▶ [DATA FOR THIS TASK]
(** ** More on discovery *)

Lemma discover_names_nodup {rt : Builtins}
      (evs : list mdns_event) : NoDup (map name (discover evs)).
Proof.
  eapply Permutation_NoDup.
  - apply Permutation_map, sort_by_perm.
  - apply dict_ok_names, listener_fold_ok. split; constructor.
Qed.

Lemma discover_in {rt : Builtins} (evs : list mdns_event) (d : Device) :
  In d (discover evs) <-> In d (dict_values (listener_run evs)).
Proof.
  unfold discover; split; intros H.
  - eapply Permutation_in; [apply Permutation_sym, sort_by_perm | exact H].
  - eapply Permutation_in; [apply sort_by_perm | exact H].
Qed.

Lemma nodup_names_unique (l : list Device) (a b : Device) :
  NoDup (map name l) -> In a l -> In b l -> name a = name b -> a = b.
Proof.
  induction l as [| x l IH]; simpl; [contradiction |].
  intros Hnd [-> | Ha] [-> | Hb] Hn; inversion Hnd as [| ? ? Hnot Hnd']; subst.
  - reflexivity.
  - destruct Hnot. rewrite Hn. apply in_map, Hb.
  - destruct Hnot. rewrite <- Hn. apply in_map, Ha.
  - apply IH; assumption.
Qed.

Lemma dict_set_stores (k : string) (v : Device) (d : dict) : In (k, v) (dict_set k v d).
Proof.
  induction d as [| [k0 v0] d IH]; simpl; [auto |].
  destruct (String.eqb_spec k0 k) as [-> | Hne]; simpl; auto.
Qed.

Lemma dict_set_keeps (k k' : string) (v v' : Device) (d : dict) :
  k' <> k -> In (k', v') d -> In (k', v') (dict_set k v d).
Proof.
  intros Hne; induction d as [| [k0 v0] d IH]; simpl; [auto |].
  intros [E | Hin].
  - injection E as -> ->.
    destruct (String.eqb_spec k' k) as [E | _]; [contradiction | simpl; auto].
  - destruct (String.eqb k0 k); simpl; auto.
Qed.

Lemma listener_fold_keeps (post : list mdns_event) (d : dict) (v : Device) :
  (forall ev dev, In ev post -> event_device ev = Some dev -> name dev <> name v) ->
  In (name v, v) d -> In (name v, v) (fold_left listener_step post d).
Proof.
  revert d; induction post as [| ev post IH]; intros d Hpost Hin; [exact Hin |].
  cbn [fold_left]. apply IH; [intros; eapply Hpost; simpl; eauto |].
  rewrite listener_step_event.
  destruct (event_device ev) as [dev |] eqn:E; [| exact Hin].
  apply dict_set_keeps; [| exact Hin].
  intros Heq. eapply Hpost; [left; reflexivity | exact E | symmetry; exact Heq].
Qed.

(** X14. The latest advertisement wins: the record an [add_service] or
    [update_service] stores is in the result of [discover] when no later
    callback stores a record of that name, and it is then the only record of
    that name. *)
Theorem latest_advertisement_wins {rt : Builtins} (pre post : list mdns_event) (ev : mdns_event)
        (dev : Device) :
  event_device ev = Some dev ->
  (forall ev' dev', In ev' post -> event_device ev' = Some dev' -> name dev' <> name dev) ->
  In dev (discover (pre ++ ev :: post)) /\
  (forall d, In d (discover (pre ++ ev :: post)) -> name d = name dev -> d = dev).
Proof.
  intros Hev Hpost.
  assert (Hin : In dev (discover (pre ++ ev :: post))).
  { apply discover_in. unfold listener_run, dict_values.
    rewrite fold_left_app. cbn [fold_left].
    apply (in_map snd _ (name dev, dev)).
    apply listener_fold_keeps; [exact Hpost |].
    rewrite listener_step_event, Hev. apply dict_set_stores. }
  split; [exact Hin |].
  intros d Hd Hn.
  apply (nodup_names_unique (discover (pre ++ ev :: post)));
    [apply discover_names_nodup | assumption | assumption | assumption].
Qed.

Lemma latest_advertisement_wins_witness :
  In (mkDevice "Kitchen" "esp.local" "10.0.0.8" 9000) (discover (mdns lab_net)).
Proof.
  refine (proj1 (latest_advertisement_wins
                   [AddService "Kitchen._esp32udplog._udp.local." (info4 "10.0.0.7" 9998);
                    AddService "attic._esp32udplog._udp.local." (info4 "10.0.0.9" 0);
                    AddService "v6only._esp32udplog._udp.local."
                               (Some (mkServiceInfo (Some 9998) ["fe80::2"] None))]
                   []
                   (UpdateService "Kitchen._esp32udplog._udp.local." (info4 "10.0.0.8" 9000))
                   (mkDevice "Kitchen" "esp.local" "10.0.0.8" 9000) eq_refl _)).
  intros ev' dev' [].
Defined.

(** X15. [remove_service] does nothing: a service that is withdrawn during
    the browse stays in the result, whatever else happens. *)
Theorem removals_are_ignored {rt : Builtins} (evs : list mdns_event) :
  discover (filter (fun ev => negb (is_remove ev)) evs) = discover evs.
Proof.
  unfold discover, listener_run. do 2 f_equal.
  generalize (@nil (string * Device)) as d.
  induction evs as [| ev evs IH]; intros d; [reflexivity |].
  destruct ev as [fqdn info | fqdn info | fqdn]; cbn [filter is_remove negb fold_left];
    apply IH.
Qed.

Lemma listener_fold_key (evs : list mdns_event) (d : dict) (k : string) :
  In k (map fst d) -> In k (map fst (fold_left listener_step evs d)).
Proof.
  revert d; induction evs as [| ev evs IH]; intros d Hk; [exact Hk |].
  cbn [fold_left]. apply IH. rewrite listener_step_event.
  destruct (event_device ev); [apply dict_set_keys; auto | exact Hk].
Qed.

Lemma listener_fold_length (evs : list mdns_event) (d : dict) :
  (List.length (fold_left listener_step evs d) <= List.length d + List.length evs)%nat.
Proof.
  revert d; induction evs as [| ev evs IH]; intros d; cbn [fold_left List.length]; [lia |].
  eapply Nat.le_trans; [apply IH |].
  rewrite listener_step_event.
  assert (Hset : forall k v, (List.length (dict_set k v d) <= S (List.length d))%nat).
  { intros k v. induction d as [| [k0 v0] d IHd]; simpl; [lia |].
    destruct (String.eqb k0 k); simpl; lia. }
  destruct (event_device ev) as [dev |]; [specialize (Hset (name dev) dev) |]; lia.
Qed.

(** X16. Nothing that resolved is lost: for every callback that stores a
    record, the result of [discover] has a record of that name; and the
    result has at most as many records as there were callbacks. *)
Theorem discover_complete {rt : Builtins} (evs : list mdns_event) :
  (forall ev dev,
      In ev evs -> event_device ev = Some dev ->
      exists d, In d (discover evs) /\ name d = name dev) /\
  (List.length (discover evs) <= List.length evs)%nat.
Proof.
  split.
  - intros ev dev Hin Hev.
    apply in_split in Hin as (pre & post & ->).
    assert (Hk : In (name dev) (map fst (listener_run (pre ++ ev :: post)))).
    { unfold listener_run. rewrite fold_left_app. cbn [fold_left].
      apply listener_fold_key. rewrite listener_step_event, Hev.
      apply dict_set_keys; auto. }
    apply in_map_iff in Hk as ([k v] & Hfst & Hkv). cbn [fst] in Hfst; subst k.
    exists v. split.
    + apply discover_in. apply (in_map snd _ _ Hkv).
    + assert (Hok : dict_ok (listener_run (pre ++ ev :: post))).
      { apply listener_fold_ok. split; constructor. }
      destruct Hok as [_ Hnames]. rewrite Forall_forall in Hnames.
      symmetry. apply (Hnames _ Hkv).
  - unfold discover.
    rewrite <- (Permutation_length (sort_by_perm sort_key (dict_values (listener_run evs)))).
    unfold dict_values. rewrite length_map.
    apply (listener_fold_length evs []).
Qed.

(** X17. [discover] is the stable sort of what the listener holds: a
    rearrangement of its records in which those whose names agree up to
    case keep the order the listener has them in. *)
Theorem discover_is_stable {rt : Builtins} (evs : list mdns_event) (k : string) :
  Permutation (dict_values (listener_run evs)) (discover evs) /\
  filter (fun d => String.eqb (lower (name d)) k) (discover evs)
  = filter (fun d => String.eqb (lower (name d)) k) (dict_values (listener_run evs)).
Proof.
  split; [apply sort_by_perm | apply (sort_by_stable sort_key)].
Qed.

Lemma first_match_own_name (devices : list Device) (d : Device) :
  NoDup (map name devices) -> In d devices ->
  first_match (fun x => String.eqb (name x) (name d)) devices = Some d.
Proof.
  induction devices as [| x devices IH]; simpl; [contradiction |].
  intros Hnd Hin. inversion Hnd as [| ? ? Hnot Hnd']; subst.
  destruct (String.eqb_spec (name x) (name d)) as [E | Hne].
  - destruct Hin as [-> | Hin]; [reflexivity |].
    destruct Hnot. rewrite E. apply in_map, Hin.
  - destruct Hin as [-> | Hin]; [congruence | apply IH; assumption].
Qed.

(** X18. Every discovered device that is not called [pick] is found under
    its own name: [resolve] returns that very record, without a prompt. *)
Theorem discovered_device_resolves {rt : Builtins}
      (argv0 : string) (evs : list mdns_event) (d : Device)
        (net : network) (w : world) :
  In d (discover evs) ->
  name d <> "pick" ->
  resolve argv0 (discover evs) (name d) net w = (Return d, w).
Proof.
  intros Hin Hpick. unfold resolve.
  destruct (String.eqb_spec (name d) "pick") as [E | _]; [contradiction |].
  rewrite (first_match_own_name (discover evs) d (discover_names_nodup evs) Hin).
  reflexivity.
Qed.

Lemma discovered_device_resolves_witness :
  resolve "cli" (discover (mdns lab_net)) "attic" lab_net (mkWorld ["1"] [])
  = (Return (mkDevice "attic" "esp.local" "10.0.0.9" 9998), mkWorld ["1"] []).
Proof.
  apply (discovered_device_resolves "cli" (mdns lab_net)
           (mkDevice "attic" "esp.local" "10.0.0.9" 9998) lab_net (mkWorld ["1"] [])).
  - vm_compute; auto.
  - discriminate.
Defined.

(** ** The record of a service *)




Lemma rstrip_with_last (p : ascii -> bool) (s : string) (x : ascii) :
  Py.endswith (Py.rstrip_with p s) (String x "") = true -> p x = false.
Proof.
  induction s as [| c s IH]; cbn [Py.rstrip_with]; [discriminate |].
  destruct (Py.rstrip_with p s) as [| c' r'] eqn:E.
  - destruct (p c) eqn:Ep; [discriminate |].
    cbn. destruct (Ascii.eqb_spec c x) as [-> | _]; [intros _; exact Ep | discriminate].
  - cbn [Py.endswith String.eqb]. intros H.
    apply IH. apply orb_prop in H as [H | H]; [| exact H].
    destruct (Ascii.eqb c x); discriminate.
Qed.

Lemma endswith_dot_local (s : string) : Py.endswith (s ++ ".local") "." = false.
Proof.
  induction s as [| c s IH]; [reflexivity |].
  cbn [append Py.endswith String.eqb]. rewrite IH, orb_false_r.
  destruct (Ascii.eqb c "."); [| reflexivity].
  destruct s; reflexivity.
Qed.

(** X20. The port and the host of a record: the port is the advertised one
    when there is one other than 0 and else the default 9998, so never 0;
    the host is never empty and never ends in a dot, being the advertised
    server name without its final dots or, when that leaves nothing, the
    instance name followed by ".local". *)
Theorem record_port_and_host (info : ServiceInfo) (fqdn : string) (d : Device) :
  _info_to_device (Some info) fqdn = Some d ->
  port d <> 0 /\
  (forall p, info_port info = Some p -> p <> 0 -> port d = p) /\
  (info_port info = None \/ info_port info = Some 0 -> port d = 9998) /\
  host d <> "" /\
  Py.endswith (host d) "." = false /\
  (server info = None -> host d = name d ++ ".local").
Proof.
  unfold _info_to_device.
  destruct (Py.truthy (first_ipv4 (parsed_addresses info))); cbn [negb]; [| discriminate].
  intros H; injection H as <-; cbn [port host name].
  repeat split.
  - destruct (info_port info) as [p |]; [| discriminate].
    destruct (Z.eqb_spec p 0); [discriminate | assumption].
  - intros p -> Hp. destruct (Z.eqb_spec p 0); [contradiction | reflexivity].
  - intros [-> | ->]; reflexivity.
  - destruct (Py.truthy _) eqn:T.
    + intros E; rewrite E in T; discriminate.
    + destruct (Py.split_head _ fqdn); discriminate.
  - destruct (Py.truthy _) eqn:T; [| apply endswith_dot_local].
    unfold Py.rstrip_dot in *.
    match goal with
    | |- Py.endswith ?h "." = false => destruct (Py.endswith h ".") eqn:E; [| reflexivity]
    end.
    apply rstrip_with_last in E. discriminate.
  - intros ->. reflexivity.
Qed.

Lemma record_port_and_host_witness :
  port (mkDevice "attic" "esp.local" "10.0.0.9" 9998) <> 0 /\
  host (mkDevice "attic" "esp.local" "10.0.0.9" 9998) <> "".
Proof.
  destruct (record_port_and_host
              (mkServiceInfo (Some 0) ["fe80::1"; "10.0.0.9"] (Some "esp.local."))
              "attic._esp32udplog._udp.local."
              (mkDevice "attic" "esp.local" "10.0.0.9" 9998) eq_refl)
    as (Hp & _ & _ & Hh & _).
  split; assumption.
Defined.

▶ [WHAT YOU ARE ASKED TO DO] Copy each line of the data above that holds "contradiction".

▶ [EXPECTED ANSWER]
  induction l as [| x l IH]; simpl; [contradiction |].
    destruct (String.eqb_spec k' k) as [E | _]; [contradiction | simpl; auto].
  induction devices as [| x devices IH]; simpl; [contradiction |].
  destruct (String.eqb_spec (name d) "pick") as [E | _]; [contradiction |].
  - intros p -> Hp. destruct (Z.eqb_spec p 0); [contradiction | reflexivity].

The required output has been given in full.